Bulgur and Vegetable Pilaf
Healthy, because
Even smarter
Nutritional values
Pilaf is rich in carbohydrates, the main fuel for our muscles and brain, fibre and protein. Fibre keeps our blood sugar levels stable, lowers cholesterol and is good for digestion, while proteins fill us up and are important for muscle building and maintenance. The recipe also scores points with iron, which is particularly well absorbed by vitamin C from the paprika.
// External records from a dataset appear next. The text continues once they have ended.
(* ===== verification/LogIface.v ===== *)
(** * The append-only log as its clients see it

    The [Appender] interfaces of [internal/coordinator/coordinator.go] and
    [internal/idalloc/allocator.go], which [recordlog.Log] implements.  A log
    state shows the records handed to the writer so far ([log_records], in log
    order), how many of them are synced, and whether the writer is poisoned.  The
    laws are the documented promises: a successful append adds exactly that
    payload at the end, a failed one adds nothing unless it poisons the log (then
    the record may have reached the file), and a poisoned log accepts nothing
    more.  What a restart finds is a prefix of the records that contains every
    synced one ([survives]). *)
From S2P Require Import Prelude Addr RecordFormat.

Abbreviation LogRecord := (AppendResult * list Z)%type.

Class AppendLog (L : Type) := {
  log_append : L -> list Z -> bool -> L * res AppendResult;
  log_records : L -> list LogRecord;
  log_synced : L -> nat;
  log_poisoned : L -> bool;
}.

Class AppendLogLaws (L : Type) `{!AppendLog L} := {
  append_ok l p s l' r : log_append l p s = (l', Ok r) ->
    log_records l' = log_records l ++ [(r, p)] /\ log_poisoned l = false /\
    (log_synced l <= log_synced l')%nat /\ (s = true -> log_synced l' = length (log_records l'));
  append_err l p s l' e : log_append l p s = (l', Err e) ->
    (log_records l' = log_records l \/
     (log_poisoned l = false /\ log_poisoned l' = true /\ exists r, log_records l' = log_records l ++ [(r, p)])) /\
    (log_synced l <= log_synced l')%nat /\ (log_poisoned l = true -> log_poisoned l' = true);
  synced_le l : (log_synced l <= length (log_records l))%nat;
}.

(** After a crash, a prefix of the records that contains every synced one is
    found in the file. *)
Definition survives {L} `{AppendLog L} (l : L) (image : list LogRecord) : Prop :=
  exists k, (log_synced l <= k <= length (log_records l))%nat /\ image = take k (log_records l).

(** Whatever an append returns, the new records extend the old ones. *)
Lemma append_extends {L} `{AppendLogLaws L} l p s l' r :
  log_append l p s = (l', r) ->
  log_records l' = log_records l \/ exists a, log_records l' = log_records l ++ [(a, p)].
Proof.
  destruct r as [r|e]; intros E.
  - apply append_ok in E as [E _]. eauto.
  - apply append_err in E as [[E|(_ & _ & r & E)] _]; eauto.
Qed.

(** ** An in-memory log

    The reference implementation of the interface: one segment, addresses as
    the writer assigns them, and a script that says what happens to each append. *)
Inductive fate := Written | Refused | PoisonedLost | PoisonedWritten.

Record MemLog := mkMemLog
  { ml_records : list LogRecord; ml_synced : nat; ml_poisoned : bool; ml_end : Z; ml_script : list fate }.

Definition emptyLog (script : list fate) : MemLog := mkMemLog [] 0 false SegmentHeaderSize script.

Definition mem_place (offset : Z) (payload : list Z) : res (Z * AppendResult) :=
  let! physical := PhysicalRecordSize (len payload) in
  let! addr := NewVAddr 1 offset physical in
  let! r := NewAppendResult addr physical in
  Ok (offset + physical, r).

Definition mem_append (l : MemLog) (payload : list Z) (sync : bool) : MemLog * res AppendResult :=
  let f := match ml_script l with [] => Written | f :: _ => f end in
  let rest := match ml_script l with [] => [] | _ :: rest => rest end in
  let refused p := (mkMemLog (ml_records l) (ml_synced l) p (ml_end l) rest, Err [io_Error]) in
  if ml_poisoned l then refused true
  else
    match f, mem_place (ml_end l) payload with
    | Refused, _ | _, Err _ => refused false
    | PoisonedLost, _ => refused true
    | Written, Ok (end', r) =>
        let records := ml_records l ++ [(r, payload)] in
        (mkMemLog records (if sync then length records else ml_synced l) false end' rest, Ok r)
    | PoisonedWritten, Ok (end', r) =>
        (mkMemLog (ml_records l ++ [(r, payload)]) (ml_synced l) true end' rest, Err [io_Error])
    end.

#[export] Instance MemLog_log : AppendLog MemLog := {
  log_append := mem_append; log_records := ml_records;
  log_synced l := Nat.min (ml_synced l) (length (ml_records l)); log_poisoned := ml_poisoned }.

#[export] Instance MemLog_laws : AppendLogLaws MemLog.
Proof.
  split.
  - intros l p s l' r. cbn. unfold mem_append. destruct (ml_poisoned l); [discriminate|].
    destruct (match ml_script l with [] => Written | f :: _ => f end), (mem_place (ml_end l) p) as [[e a]|]; try discriminate.
    intros E. injection E as <- <-. cbn. rewrite length_app. cbn. split; [done|]. split; [done|].
    destruct s; split; try done; intros; lia.
  - intros l p s l' e. cbn. unfold mem_append. destruct (ml_poisoned l).
    { intros E. injection E as <- <-. cbn. auto. }
    destruct (match ml_script l with [] => Written | f :: _ => f end), (mem_place (ml_end l) p) as [[en a]|];
      intros E; try discriminate; injection E as <- <-; cbn; rewrite ?length_app; cbn; split; auto; try (split; [lia|done]).
    right. eauto.
  - intros l. cbn. lia.
Qed.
If you still have coucous at home, you can use it instead of the bulgur. Both are cereal products with a comparable carbohydrate and protein content and taste nutty. The pilaw is also suitable as a side dish with grilled or short-roasted meat and steamed fish fillets, in which case the amount is sufficient for four people.
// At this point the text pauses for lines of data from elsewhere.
Lemma reserveRange_ok init a l a' l' r :
  alloc_ok a -> log_ok init a l -> al_next a = al_high a -> reserveRange a l = (a', l', r) ->
  alloc_ok a' /\ log_ok init a' l' /\ al_kind a' = al_kind a /\ al_reserve a' = al_reserve a /\
  (is_ok r = true -> al_next a' = al_high a /\ al_high a' = al_high a + al_reserve a) /\
  (is_ok r = false -> a' = a).
Proof.
  intros Ha Hl Hn E. unfold reserveRange in E.
  destruct (MaxUint64 - al_reserve a <? al_high a) eqn:Eo; bool_norm.
  { injection E as <- <- <-. repeat split; auto; apply Ha || apply Hl || discriminate. }
  destruct (EncodeReserve _ _) as [p|e] eqn:Ep.
  2:{ injection E as <- <- <-. repeat split; auto; apply Ha || apply Hl || discriminate. }
  pose proof Ha as (Hk & Hr & Hnx & Hh & Hm).
  pose proof (lo_all init a l Hl) as (h & Eh & Hhp).
  destruct (log_append l p true) as [l1 [x|e]] eqn:El; injection E as <- <- <-.
  - apply append_ok in El as (Er & Hp & Hs1 & Hs2). specialize (Hs2 eq_refl).
    destruct Hhp as [->|Hpo]; [|congruence].
    pose proof (recover_reserve a init _ x p Ha ltac:(lia) Ep Eh) as Eh'.
    split; [|split; [|repeat split; auto; discriminate]].
    + repeat split; cbn; auto; try lia.
      replace (al_high a + al_reserve a - 1) with (al_high a - 1 + 1 * al_reserve a) by lia.
      rewrite Z.mod_add by lia. exact Hm.
    + constructor; cbn [al_kind al_reserve al_high recordType]; fold (recordType a).
      * exists (al_high a + al_reserve a). rewrite Er. auto.
      * exists (al_high a + al_reserve a). rewrite Hs2, firstn_all, Er. split; [exact Eh'|lia].
  - apply append_err in El as (Hrec & Hs & Hp).
    split; [exact Ha|]. split; [|repeat split; auto; discriminate].
    assert (exists h', recover_high (al_kind a) (recordType a) (al_reserve a) init (log_records l1) = Ok h' /\
              (h' = al_high a \/ log_poisoned l1 = true)) as (h' & Eh' & Hh').
    { destruct Hrec as [->|(Hp0 & Hp1 & x & ->)].
      - exists h. split; [exact Eh|]. destruct Hhp; auto.
      - destruct Hhp as [->|?]; [|congruence].
        exists (al_high a + al_reserve a). split; [|auto]. apply recover_reserve; auto; lia. }
    constructor; [eauto|]. apply (lo_synced_extend init a l l1 Hl Hs); [|now rewrite Eh'].
    destruct Hrec as [->|(_ & _ & x & ->)]; [exists []; now rewrite app_nil_r | eauto].
Qed.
(Percentage of daily recommendation)
Calorie | 480 cal. | (23 %) | ||
Protein | 17 g | (17 %) | ||
Fat | 12 g | (10 %) | ||
Carbohydrates | 73 g | (49 %) | ||
Sugar added | 0 g | (0 %) | ||
Roughage | 20.5 g | (68 %) |
Vitamin A | 0.8 mg | (100 %) | ||
Vitamin D | 0 μg | (0 %) | ||
Vitamin E | 6.1 mg | (51 %) | ||
Vitamin B₁ | 0.4 mg | (40 %) | ||
Vitamin B₂ | 0.2 mg | (18 %) | ||
Niacin | 7.5 mg | (63 %) | ||
Vitamin B₆ | 0.7 mg | (50 %) | ||
Folate | 136 μg | (45 %) | ||
Pantothenic acid | 1.5 mg | (25 %) | ||
Biotin | 14 μg | (31 %) | ||
Vitamin B₁₂ | 0 μg | (0 %) | ||
Vitamin C | 104 mg | (109 %) | ||
Potassium | 1,178 mg | (29 %) | ||
Calcium | 148 mg | (15 %) | ||
Magnesium | 189 mg | (63 %) | ||
Iron | 7.7 mg | (51 %) | ||
Iodine | 13 μg | (7 %) | ||
Zinc | 3.8 mg | (48 %) | ||
Saturated fatty acids | 1.8 g | |||
Uric acid | 167 mg | |||
Cholesterol | 0 mg |
Ingredients
- Ingredients
- 3 fully ripe Tomatoes
- 1 stalk Celery (about 50 grams)
- 1 small carrot (about 50 grams)
- 1 yellow Bell pepper
- 2 onions
- 2 Tbsps olive oil
- 1 can Borlotti bean (about 425 grams)
- 150 grams Bulgur
- 1 Tbsp hot ground paprika
- 325 milliliters Vegetable broth
- 3 stalks parsley
- salt
- peppers
Kitchen utensils
Preparation steps
Rinse the tomatoes and cut out the stems. Cut the tomatoes into quarters, remove seeds and coarsely chop.
Rinse the celery and remove any strings. Peel the carrot. Cut the pepper into quarters, remove the seeds and rinse. Peel the onions. Cut all vegetables into fine dice.
Heat the oil in a pot over medium heat. Cook the vegetables until softened, stirring frequently, about 3 minutes.
Meanwhile, rinse the beans in a sieve and drain well.
Add the bulgur to the vegetables and cook until lightly toasted, stirring, about 2 minutes.
Add the red pepper, beans and tomatoes.
Pour in the vegetable stock and bring to a boil while stirring. Cover and cook over very low heat until bulgur is tender and has absorbed the liquid, about 20 minutes.
Meanwhile, rinse the parsley, shake dry, pluck leaves and coarsely chop.
Break up the bulgur with a fork. Stir in parsley and season with salt and pepper.